[Entries shown — start]

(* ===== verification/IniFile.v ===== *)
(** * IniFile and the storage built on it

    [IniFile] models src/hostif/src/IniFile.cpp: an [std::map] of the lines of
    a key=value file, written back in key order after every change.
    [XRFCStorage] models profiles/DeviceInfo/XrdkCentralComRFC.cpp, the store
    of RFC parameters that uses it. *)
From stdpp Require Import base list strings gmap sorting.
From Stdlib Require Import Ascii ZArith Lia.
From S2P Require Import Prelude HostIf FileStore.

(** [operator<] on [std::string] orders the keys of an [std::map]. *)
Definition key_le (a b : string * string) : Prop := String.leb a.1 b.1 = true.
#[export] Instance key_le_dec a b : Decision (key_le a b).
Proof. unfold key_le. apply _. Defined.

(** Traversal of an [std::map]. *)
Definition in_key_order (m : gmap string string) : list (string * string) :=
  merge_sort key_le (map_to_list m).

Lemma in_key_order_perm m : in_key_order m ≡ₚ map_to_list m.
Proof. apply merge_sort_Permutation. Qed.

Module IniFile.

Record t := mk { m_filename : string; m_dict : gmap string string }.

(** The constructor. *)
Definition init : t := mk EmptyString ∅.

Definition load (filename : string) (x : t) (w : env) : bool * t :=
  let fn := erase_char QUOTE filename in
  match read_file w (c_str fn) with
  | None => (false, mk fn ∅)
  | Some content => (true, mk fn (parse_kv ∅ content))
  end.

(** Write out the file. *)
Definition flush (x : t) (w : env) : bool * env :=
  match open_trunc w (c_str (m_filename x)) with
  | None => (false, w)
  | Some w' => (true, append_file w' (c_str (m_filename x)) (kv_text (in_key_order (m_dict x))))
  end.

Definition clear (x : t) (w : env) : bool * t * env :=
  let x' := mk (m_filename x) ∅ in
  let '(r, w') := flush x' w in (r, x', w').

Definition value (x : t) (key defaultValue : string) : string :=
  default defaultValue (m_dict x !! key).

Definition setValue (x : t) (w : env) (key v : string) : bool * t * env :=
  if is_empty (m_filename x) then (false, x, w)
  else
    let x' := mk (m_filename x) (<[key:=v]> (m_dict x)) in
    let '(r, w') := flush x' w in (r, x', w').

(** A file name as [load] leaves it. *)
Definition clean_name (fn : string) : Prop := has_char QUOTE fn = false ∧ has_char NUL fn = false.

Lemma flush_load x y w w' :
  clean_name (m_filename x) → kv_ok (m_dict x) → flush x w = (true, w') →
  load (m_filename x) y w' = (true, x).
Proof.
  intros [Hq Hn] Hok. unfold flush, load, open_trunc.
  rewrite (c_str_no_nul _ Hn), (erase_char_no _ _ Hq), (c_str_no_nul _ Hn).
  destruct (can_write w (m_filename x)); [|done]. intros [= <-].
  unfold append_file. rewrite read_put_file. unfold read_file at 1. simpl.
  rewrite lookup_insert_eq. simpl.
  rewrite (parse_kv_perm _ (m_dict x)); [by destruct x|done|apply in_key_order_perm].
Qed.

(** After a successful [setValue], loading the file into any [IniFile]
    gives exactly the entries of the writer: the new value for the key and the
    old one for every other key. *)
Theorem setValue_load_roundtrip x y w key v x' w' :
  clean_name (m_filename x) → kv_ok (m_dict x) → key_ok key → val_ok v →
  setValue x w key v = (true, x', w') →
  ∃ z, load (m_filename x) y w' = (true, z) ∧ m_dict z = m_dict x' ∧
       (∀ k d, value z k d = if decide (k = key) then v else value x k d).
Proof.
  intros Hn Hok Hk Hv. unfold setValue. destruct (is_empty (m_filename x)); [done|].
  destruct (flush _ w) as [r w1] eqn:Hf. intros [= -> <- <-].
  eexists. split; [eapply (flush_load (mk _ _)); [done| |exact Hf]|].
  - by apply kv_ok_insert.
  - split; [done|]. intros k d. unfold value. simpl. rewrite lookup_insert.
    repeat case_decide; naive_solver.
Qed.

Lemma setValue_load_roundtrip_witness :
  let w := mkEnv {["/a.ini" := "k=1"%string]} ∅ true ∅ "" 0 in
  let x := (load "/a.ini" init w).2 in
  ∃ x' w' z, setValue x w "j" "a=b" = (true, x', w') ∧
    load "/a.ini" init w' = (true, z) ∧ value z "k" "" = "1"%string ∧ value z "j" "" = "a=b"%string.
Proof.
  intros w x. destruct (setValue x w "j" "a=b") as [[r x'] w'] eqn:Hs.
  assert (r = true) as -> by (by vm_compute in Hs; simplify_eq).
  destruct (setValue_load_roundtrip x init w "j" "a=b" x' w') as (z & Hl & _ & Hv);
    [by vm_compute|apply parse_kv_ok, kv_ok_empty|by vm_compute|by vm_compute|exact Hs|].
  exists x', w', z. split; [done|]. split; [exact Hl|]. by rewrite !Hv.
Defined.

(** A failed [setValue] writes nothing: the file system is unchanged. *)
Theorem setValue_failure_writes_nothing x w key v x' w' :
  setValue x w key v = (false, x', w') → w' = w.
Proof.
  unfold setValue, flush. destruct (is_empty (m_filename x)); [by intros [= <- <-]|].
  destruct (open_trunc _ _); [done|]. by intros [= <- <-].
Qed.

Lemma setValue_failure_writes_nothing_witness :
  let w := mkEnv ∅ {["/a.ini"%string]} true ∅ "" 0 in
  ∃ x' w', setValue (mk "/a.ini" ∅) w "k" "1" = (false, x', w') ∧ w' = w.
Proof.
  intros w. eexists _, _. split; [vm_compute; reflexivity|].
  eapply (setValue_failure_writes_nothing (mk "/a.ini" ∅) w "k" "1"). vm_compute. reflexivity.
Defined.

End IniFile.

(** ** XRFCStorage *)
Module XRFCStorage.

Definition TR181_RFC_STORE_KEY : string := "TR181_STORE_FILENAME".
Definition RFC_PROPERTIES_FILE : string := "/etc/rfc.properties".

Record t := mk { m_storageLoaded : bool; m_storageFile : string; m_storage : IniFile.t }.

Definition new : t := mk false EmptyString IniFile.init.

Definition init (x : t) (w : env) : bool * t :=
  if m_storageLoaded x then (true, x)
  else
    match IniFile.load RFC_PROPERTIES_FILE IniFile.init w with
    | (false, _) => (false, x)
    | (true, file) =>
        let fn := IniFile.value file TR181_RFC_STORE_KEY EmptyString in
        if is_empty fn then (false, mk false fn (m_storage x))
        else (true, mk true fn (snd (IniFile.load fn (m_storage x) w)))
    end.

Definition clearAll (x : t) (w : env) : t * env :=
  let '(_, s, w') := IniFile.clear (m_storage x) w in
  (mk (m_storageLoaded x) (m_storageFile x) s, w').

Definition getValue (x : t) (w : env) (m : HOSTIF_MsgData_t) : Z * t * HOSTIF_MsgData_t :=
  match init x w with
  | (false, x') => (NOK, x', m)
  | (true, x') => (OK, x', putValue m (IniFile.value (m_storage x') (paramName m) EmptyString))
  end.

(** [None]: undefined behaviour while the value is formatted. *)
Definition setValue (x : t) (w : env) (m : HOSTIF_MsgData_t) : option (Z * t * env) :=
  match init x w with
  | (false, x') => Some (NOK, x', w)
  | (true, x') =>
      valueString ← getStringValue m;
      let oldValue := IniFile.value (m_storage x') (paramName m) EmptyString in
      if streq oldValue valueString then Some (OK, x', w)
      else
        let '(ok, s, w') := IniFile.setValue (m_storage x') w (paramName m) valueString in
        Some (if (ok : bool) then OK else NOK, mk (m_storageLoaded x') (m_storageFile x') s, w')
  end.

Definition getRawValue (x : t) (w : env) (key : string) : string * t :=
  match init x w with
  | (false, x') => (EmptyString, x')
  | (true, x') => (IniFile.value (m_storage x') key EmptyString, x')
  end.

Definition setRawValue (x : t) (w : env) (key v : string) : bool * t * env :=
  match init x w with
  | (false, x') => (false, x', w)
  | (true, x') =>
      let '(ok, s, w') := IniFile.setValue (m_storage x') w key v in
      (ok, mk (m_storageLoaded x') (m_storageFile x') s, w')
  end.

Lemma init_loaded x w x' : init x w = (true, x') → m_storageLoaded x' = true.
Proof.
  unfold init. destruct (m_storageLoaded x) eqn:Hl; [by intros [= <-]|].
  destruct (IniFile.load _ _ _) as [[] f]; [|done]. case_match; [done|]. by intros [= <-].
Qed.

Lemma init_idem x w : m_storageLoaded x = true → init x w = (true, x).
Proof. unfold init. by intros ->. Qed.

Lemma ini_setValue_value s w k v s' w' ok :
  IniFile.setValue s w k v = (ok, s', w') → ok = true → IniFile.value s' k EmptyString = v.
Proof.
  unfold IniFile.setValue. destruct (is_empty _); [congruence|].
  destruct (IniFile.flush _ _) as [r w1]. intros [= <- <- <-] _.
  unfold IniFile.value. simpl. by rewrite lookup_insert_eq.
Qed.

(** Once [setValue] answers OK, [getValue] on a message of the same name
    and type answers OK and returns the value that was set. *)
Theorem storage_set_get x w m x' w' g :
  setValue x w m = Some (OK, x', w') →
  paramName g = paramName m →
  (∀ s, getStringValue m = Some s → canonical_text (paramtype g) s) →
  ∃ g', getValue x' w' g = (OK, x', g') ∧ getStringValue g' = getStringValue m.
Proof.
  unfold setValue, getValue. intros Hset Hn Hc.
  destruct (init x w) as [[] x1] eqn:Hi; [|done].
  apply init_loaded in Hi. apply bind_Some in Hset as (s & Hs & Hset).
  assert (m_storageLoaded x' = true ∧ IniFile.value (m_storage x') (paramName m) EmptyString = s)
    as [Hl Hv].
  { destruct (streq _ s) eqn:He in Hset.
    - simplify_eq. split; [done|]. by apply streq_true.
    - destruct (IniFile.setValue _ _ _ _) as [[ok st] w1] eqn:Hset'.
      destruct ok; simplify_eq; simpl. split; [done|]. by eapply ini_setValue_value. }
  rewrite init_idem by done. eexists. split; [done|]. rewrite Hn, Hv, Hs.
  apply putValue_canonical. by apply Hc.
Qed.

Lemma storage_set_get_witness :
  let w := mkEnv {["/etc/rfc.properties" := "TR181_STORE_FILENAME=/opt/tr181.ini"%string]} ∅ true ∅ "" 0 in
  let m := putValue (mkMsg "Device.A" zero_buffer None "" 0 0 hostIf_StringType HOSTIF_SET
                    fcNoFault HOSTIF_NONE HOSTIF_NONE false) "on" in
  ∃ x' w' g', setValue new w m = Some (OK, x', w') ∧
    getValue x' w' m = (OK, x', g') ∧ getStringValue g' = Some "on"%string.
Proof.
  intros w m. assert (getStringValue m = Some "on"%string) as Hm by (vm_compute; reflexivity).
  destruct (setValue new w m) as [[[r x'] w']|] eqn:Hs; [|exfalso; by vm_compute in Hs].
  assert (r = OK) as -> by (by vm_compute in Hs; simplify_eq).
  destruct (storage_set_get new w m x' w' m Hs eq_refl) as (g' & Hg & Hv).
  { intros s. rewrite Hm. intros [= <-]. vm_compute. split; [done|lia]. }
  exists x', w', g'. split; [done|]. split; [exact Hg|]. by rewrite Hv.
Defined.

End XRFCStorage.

[Entries shown — finish]

Problem details – Your answer should be the lines above from the one containing "Definition flush (x" through the one containing "(** After a", copied exactly and with both ends kept.

Written solution –
Definition flush (x : t) (w : env) : bool * env :=
  match open_trunc w (c_str (m_filename x)) with
  | None => (false, w)
  | Some w' => (true, append_file w' (c_str (m_filename x)) (kv_text (in_key_order (m_dict x))))
  end.

Definition clear (x : t) (w : env) : bool * t * env :=
  let x' := mk (m_filename x) ∅ in
  let '(r, w') := flush x' w in (r, x', w').

Definition value (x : t) (key defaultValue : string) : string :=
  default defaultValue (m_dict x !! key).

Definition setValue (x : t) (w : env) (key v : string) : bool * t * env :=
  if is_empty (m_filename x) then (false, x, w)
  else
    let x' := mk (m_filename x) (<[key:=v]> (m_dict x)) in
    let '(r, w') := flush x' w in (r, x', w').

(** A file name as [load] leaves it. *)
Definition clean_name (fn : string) : Prop := has_char QUOTE fn = false ∧ has_char NUL fn = false.

Lemma flush_load x y w w' :
  clean_name (m_filename x) → kv_ok (m_dict x) → flush x w = (true, w') →
  load (m_filename x) y w' = (true, x).
Proof.
  intros [Hq Hn] Hok. unfold flush, load, open_trunc.
  rewrite (c_str_no_nul _ Hn), (erase_char_no _ _ Hq), (c_str_no_nul _ Hn).
  destruct (can_write w (m_filename x)); [|done]. intros [= <-].
  unfold append_file. rewrite read_put_file. unfold read_file at 1. simpl.
  rewrite lookup_insert_eq. simpl.
  rewrite (parse_kv_perm _ (m_dict x)); [by destruct x|done|apply in_key_order_perm].
Qed.

(** After a successful [setValue], loading the file into any [IniFile]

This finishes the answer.